Kanhaiyalal Sethia ( – ) was a well-known Rajasthani and Hindi poet. He was born in Sujangarh, in what is now Churu District in the Indian state of Rajasthan. He was a passionate supporter of making Rajasthani, the mother tongue of the people of Rajasthan, at the union level. He was a government-recognized freedom fighter, social worker, reformer, philanthropist and environmentalist. He is known as fulfulling the role of the Yug-Charan for his nationalistic poetry during the freedom struggle.

==Family==
Kanhaiyalal's parents were Chhagan Mal Sethia and Manohari Devi. He graduated from the Scottish Church College at the University of Calcutta.

He has two sons and a daughter.

==Work==
His first collection, Ramaniyai ra soratha, was written in the traditional style of didactic poetry rich in images and similes.

His other books of Rajasthani poems are Minjhara, Kum kum, Lilatamsa, Dhara kuncham dhara majalam, Mayada Ro Helo, Sabada, Satavani, Aghori kala, Leek Lakodia, Hemani, Kakko Kod Ro, and Deeth.

His book of poetic prose is Gala-gachiya.

Kanhaiyalal wrote 18 books in Hindi: Vanphool (1941), Agniveena (1942), Mera Yug (1948), Deepkiran (1954), Pratibimb (3rd edition), (1996), Aaj Himalaya Bola (1962), Khuli Krirkiyan Chaure Raaste (1967), Pranam (1970), Marm (1973), Anam (1974), Nirgranth (1976), Swagat (1986), Deh Videh (1986), Akask Ganga (1990), Vaaman - Viraat (1991), Nishpatti (1993), Shreyas (1997), Trayee (1998), 14 books in Rajasthani, and two books in Urdu: Taj Mahal (1975) and Gulchi (2001).

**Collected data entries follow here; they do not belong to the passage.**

(** * note-composer: the audio playback core, embedded and verified

    The development follows the TypeScript sources:
    - [AudioEngine]               src/audio/AudioEngine.ts
    - [IndividualPlaybackManager] src/audio/IndividualPlaybackManager.ts
    - [NodeManager]               src/audio/NodeManager.ts
    - [FileHandling]              src/utils/fileHandling.ts
    - [ExportManager]             components/Recording/ExportManager.tsx (both variants)
    - [App]                       the handlers of App.tsx
    - [SessionRecorder]           components/Recording/SessionRecorder.tsx
    - [PlayAllButton]             components/PlayAllButton.tsx
    - [GestureRecognizer]         src/utils/gestures.ts

    JavaScript numbers that carry times, durations and gains are modelled by
    exact rationals [Q]: the code only subtracts, compares and clamps them, and
    rounding of binary64 arithmetic is not part of the model.  Byte sizes are
    integers.  JavaScript [Map]s keyed by node id are [gmap string _].  Objects
    created by the Web Audio context (buffer sources, gain nodes) carry a
    numeric identity drawn from a counter in the engine state; the context's
    clock is an argument [now] of every operation that reads it.  Callbacks
    (the end of a buffer, a tick of the tracking interval) are operations of
    their own, delivered one at a time between the calls, as the
    single-threaded event loop does. *)

From Stdlib Require Import QArith Qround Qabs Lqa Ascii String DecimalString.
From stdpp Require Import gmap strings list fin_maps.

Open Scope Q_scope.

(** ** JavaScript number helpers *)

Module Js.

(** [a < b] on numbers. *)
Definition ltb (a b : Q) : bool := negb (Qle_bool b a).

(** [Math.min(a, b)] and [Math.max(a, b)]. *)
Definition min (a b : Q) : Q := if Qle_bool a b then a else b.
Definition max (a b : Q) : Q := if Qle_bool a b then b else a.

(** [Math.max(0, Math.min(1, v))]. *)
Definition clamp01 (v : Q) : Q := max 0 (min 1 v).

(** [Math.floor(v)]. *)
Definition floor (v : Q) : Z := Qfloor v.

(** The rounding towards zero behind [%]. *)
Definition trunc (v : Q) : Z := if Qle_bool 0 v then Qfloor v else Qceiling v.

(** [a % b]: the remainder takes the sign of the dividend. *)
Definition rem (a b : Q) : Q := a - b * inject_Z (trunc (a / b)).

(** [n.toString()] and [`${n}`] on an integer: its decimal digits, with a
    minus sign when negative.  This is the notation JavaScript uses for
    integers below 10^21. *)
Definition toString (n : Z) : string := NilZero.string_of_int (Z.to_int n).

(** [s.padStart(targetLength, padChar)] for a pad string of one character. *)
Definition padStart (targetLength : nat) (padChar : ascii) (s : string) : string :=
  (string_of_list_ascii (repeat padChar (targetLength - String.length s)) ++ s)%string.

End Js.

(** ** Web Audio objects *)

(** A decoded [AudioBuffer]: an asset tag and its duration in seconds. *)
Record AudioBuffer := mkBuffer { asset : nat; duration : Q }.

(** An [AudioBufferSourceNode], the single-use playback unit.  [src_owner] is
    the [nodeId] captured by its [onended] closure, [src_out] the gain node it
    is connected to, [src_offset] the offset given to [start]. *)
Record AudioBufferSourceNode := mkSource {
  src_id : nat;
  src_owner : string;
  src_buffer : AudioBuffer;
  src_loop : bool;
  src_out : nat;
  src_offset : Q
}.

(** A [GainNode] with its [gain.value]. *)
Record GainNode := mkGain { gain_id : nat; gain_value : Q }.

(** The units the context is currently rendering.  [start] adds a unit,
    [stop] (or the end of the buffer) removes it; stopping a unit that is no
    longer rendered is the exception the code catches and ignores. *)
Definition same_unit (s u : AudioBufferSourceNode) : bool :=
  Nat.eqb (src_id s) (src_id u).

Definition halt (s : AudioBufferSourceNode) (live : list AudioBufferSourceNode)
  : list AudioBufferSourceNode :=
  filter (fun u => same_unit s u = false) live.

(** How many units of node [n] are being rendered. *)
Definition live_units (n : string) (live : list AudioBufferSourceNode) : nat :=
  length (filter (fun u => src_owner u = n) live).

(** ** AudioEngine.ts *)

Module AudioEngine.

Record NodePlaybackState := mkState {
  source : option AudioBufferSourceNode;
  gainNode : GainNode;
  isPlaying : bool;
  isPaused : bool;
  startTime : Q;
  pauseTime : Q;
  volume : Q;
  isMuted : bool
}.

(** The engine object.  [initialized] stands for [audioContext] and
    [masterGain] being non-null (they are set together by [initialize]);
    [sounding] is the context's set of rendering units and [fresh] its
    supply of object identities. *)
Record t := mkEngine {
  initialized : bool;
  masterGain : Q;
  activeNodes : gmap string AudioBufferSourceNode;
  nodeStates : gmap string NodePlaybackState;
  sounding : list AudioBufferSourceNode;
  fresh : nat
}.

Definition create : t :=
  mkEngine false 0 ∅ ∅ [] 0.

Definition initialize (e : t) : t :=
  if initialized e then e
  else mkEngine true 0.7 (activeNodes e) (nodeStates e) (sounding e) (fresh e).

(** Field updates of the shared [nodeState] object. *)
Definition halted (st : NodePlaybackState) : NodePlaybackState :=
  mkState None (gainNode st) false false
          (startTime st) (pauseTime st) (volume st) (isMuted st).

Definition ended_state (st : NodePlaybackState) : NodePlaybackState :=
  mkState None (gainNode st) false (isPaused st)
          (startTime st) (pauseTime st) (volume st) (isMuted st).

Definition stopNode (e : t) (nodeId : string) : t :=
  let '(active, live) :=
    match activeNodes e !! nodeId with
    | Some activeNode => (delete nodeId (activeNodes e), halt activeNode (sounding e))
    | None => (activeNodes e, sounding e)
    end in
  mkEngine (initialized e) (masterGain e) active
           (alter halted nodeId (nodeStates e)) live (fresh e).

Definition playAudioBuffer (e : t) (nodeId : string) (audioBuffer : AudioBuffer)
           (loop : bool) (now : Q) : t :=
  if negb (initialized e) then e else
  let e1 := stopNode e nodeId in
  let gain := mkGain (S (fresh e1)) 1 in
  let src := mkSource (fresh e1) nodeId audioBuffer loop (gain_id gain) 0 in
  let st0 :=
    match nodeStates e1 !! nodeId with
    | Some st => st
    | None => mkState None gain false false 0 0 1 false
    end in
  let st := mkState (Some src) gain true false now 0 (volume st0) (isMuted st0) in
  mkEngine (initialized e1) (masterGain e1)
           (<[nodeId := src]> (activeNodes e1))
           (<[nodeId := st]> (nodeStates e1))
           (src :: sounding e1)
           (S (S (fresh e1))).

Definition pauseNode (e : t) (nodeId : string) (now : Q) : t :=
  match nodeStates e !! nodeId with
  | Some st =>
      if isPlaying st && negb (isPaused st) then
        let live :=
          match source st with
          | Some s => halt s (sounding e)
          | None => sounding e
          end in
        let st' := mkState (source st) (gainNode st) false true (startTime st)
                           (if initialized e then now else 0)
                           (volume st) (isMuted st) in
        mkEngine (initialized e) (masterGain e)
                 (delete nodeId (activeNodes e))
                 (<[nodeId := st']> (nodeStates e)) live (fresh e)
      else e
  | None => e
  end.

(** The offset [resumeNode] hands to [source.start]: [Some o] for
    [source.start(0, o)], [None] for the plain [source.start()]. *)
Definition resumeOffset (st : NodePlaybackState) (audioBuffer : AudioBuffer)
  : option Q :=
  let elapsedTime := pauseTime st - startTime st in
  let startOffset := Js.max 0 (Js.min elapsedTime (duration audioBuffer)) in
  if Js.ltb 0.01 startOffset && Js.ltb startOffset (duration audioBuffer)
  then Some startOffset else None.

Definition resumeNode (e : t) (nodeId : string) (audioBuffer : AudioBuffer)
           (now : Q) : t :=
  match nodeStates e !! nodeId with
  | Some st =>
      if isPaused st && initialized e then
        let elapsedTime := pauseTime st - startTime st in
        let '(off, start) :=
          match resumeOffset st audioBuffer with
          | Some o => (o, now - elapsedTime)
          | None => (0, now)
          end in
        let src := mkSource (fresh e) nodeId audioBuffer false
                            (gain_id (gainNode st)) off in
        let st' := mkState (Some src) (gainNode st) true false start
                           (pauseTime st) (volume st) (isMuted st) in
        mkEngine (initialized e) (masterGain e)
                 (<[nodeId := src]> (activeNodes e))
                 (<[nodeId := st']> (nodeStates e))
                 (src :: sounding e)
                 (S (fresh e))
      else e
  | None => e
  end.

(** The body of the [onended] closure that [playAudioBuffer] and
    [resumeNode] install on a source; [nodeId] is the id the closure holds. *)
Definition endedHandler (e : t) (nodeId : string) : t :=
  mkEngine (initialized e) (masterGain e)
           (delete nodeId (activeNodes e))
           (alter ended_state nodeId (nodeStates e))
           (sounding e) (fresh e).

(** The natural end: the rendering unit of identity [unit] reaches the end of
    its buffer, leaves the rendering units, and its closure runs.  A context
    sends [ended] also to a source the code has stopped with [stop()], after
    the call that stopped it has returned; that late event runs
    [endedHandler] alone, the unit being out of the rendering units already.
    The runs of [Op] below are made of the calls into the engine and of
    natural ends. *)
Definition onended (e : t) (unit : nat) : t :=
  match find (fun u => Nat.eqb unit (src_id u)) (sounding e) with
  | Some s =>
      endedHandler (mkEngine (initialized e) (masterGain e) (activeNodes e)
                             (nodeStates e) (halt s (sounding e)) (fresh e))
                   (src_owner s)
  | None => e
  end.

Definition isNodePaused (e : t) (nodeId : string) : bool :=
  match nodeStates e !! nodeId with
  | Some st => isPaused st
  | None => false
  end.

Definition isNodePlaying (e : t) (nodeId : string) : bool :=
  bool_decide (is_Some (activeNodes e !! nodeId)).

Definition setNodeVolume (e : t) (nodeId : string) (v : Q) : t :=
  match nodeStates e !! nodeId with
  | Some st =>
      let vol := Js.clamp01 v in
      let st' := mkState (source st)
                         (mkGain (gain_id (gainNode st))
                                 (if isMuted st then 0 else vol))
                         (isPlaying st) (isPaused st) (startTime st)
                         (pauseTime st) vol (isMuted st) in
      mkEngine (initialized e) (masterGain e) (activeNodes e)
               (<[nodeId := st']> (nodeStates e)) (sounding e) (fresh e)
  | None => e
  end.

Definition muteNode (e : t) (nodeId : string) : t :=
  match nodeStates e !! nodeId with
  | Some st =>
      let st' := mkState (source st) (mkGain (gain_id (gainNode st)) 0)
                         (isPlaying st) (isPaused st) (startTime st)
                         (pauseTime st) (volume st) true in
      mkEngine (initialized e) (masterGain e) (activeNodes e)
               (<[nodeId := st']> (nodeStates e)) (sounding e) (fresh e)
  | None => e
  end.

Definition unmuteNode (e : t) (nodeId : string) : t :=
  match nodeStates e !! nodeId with
  | Some st =>
      let st' := mkState (source st)
                         (mkGain (gain_id (gainNode st)) (volume st))
                         (isPlaying st) (isPaused st) (startTime st)
                         (pauseTime st) (volume st) false in
      mkEngine (initialized e) (masterGain e) (activeNodes e)
               (<[nodeId := st']> (nodeStates e)) (sounding e) (fresh e)
  | None => e
  end.

Definition getNodeState (e : t) (nodeId : string) : option NodePlaybackState :=
  nodeStates e !! nodeId.

(** The gain currently applied to the node's gain stage. *)
Definition effectiveGain (e : t) (nodeId : string) : option Q :=
  (fun st => gain_value (gainNode st)) <$> nodeStates e !! nodeId.

(** [stopAllNodes]: the [forEach] visits every key [activeNodes] holds when
    it starts; the callback deletes only the key it is visiting.  The order of
    the visits is the insertion order of the [Map], which the [gmap] does not
    record; [stopNode] on two ids commutes ([stopNode_comm] below), so any
    order gives the same engine. *)
Definition stopAllNodes (e : t) : t :=
  foldl stopNode e (map_to_list (activeNodes e)).*1.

Two of his Rajasthani poems are world famous and have attained cult status. "Dharti Dhoran Ri" is recognized as the anthem song of Rajasthan throughout the world. Internationally acclaimed film maker Gautam Ghosh has made a documentary based on this poem titled Land of the Sand Dunes which was awarded the Swarna Kamal (Golden Lotus) by the Government of India.

His other poems that are extremely well known are "Pathal 'R' Pithal" and "Kun Jameen Ro Dhani".

Kanhaiyalal's works have been translated in the following languages:
- Pratibimb - Reflections In A Mirror - 1973 - English
- Nirgranth - Nirgranth - 1984 - Bengali
- Nirgranth - Nirgranth - 2007 - English
- Selected Rajasthani Poems - Anuvartan - 1994 - Hindi
- Leeltans - The Blue Jay - 1995 - English,
- Leeltans - Leeltans - 1995 - Hindi
- Khuli Khirkiyan Chaure Raaste - Khuli Khirkiyan Chaure Raaste - Marathi

==Awards==
Kanhaiyalal Sethia was awarded the Sahitya Akademi Award for his work Lilatansa. He received the Jnanapitha Moortidevi Award in 1986 and Suryamal Mishran Shikhar Award in 1987.

He was conferred Padma Shri award in 2004. He was awarded the Sahithya Vascahpati by the Hindi Sahitya Sammelan, Prayag and the Sahitya Manishi by the Sahitya Academy, Udaipur.

He was also a nationalist and a social activist.

==Death==
He died in Kolkata 11 November 2008, West Bengal.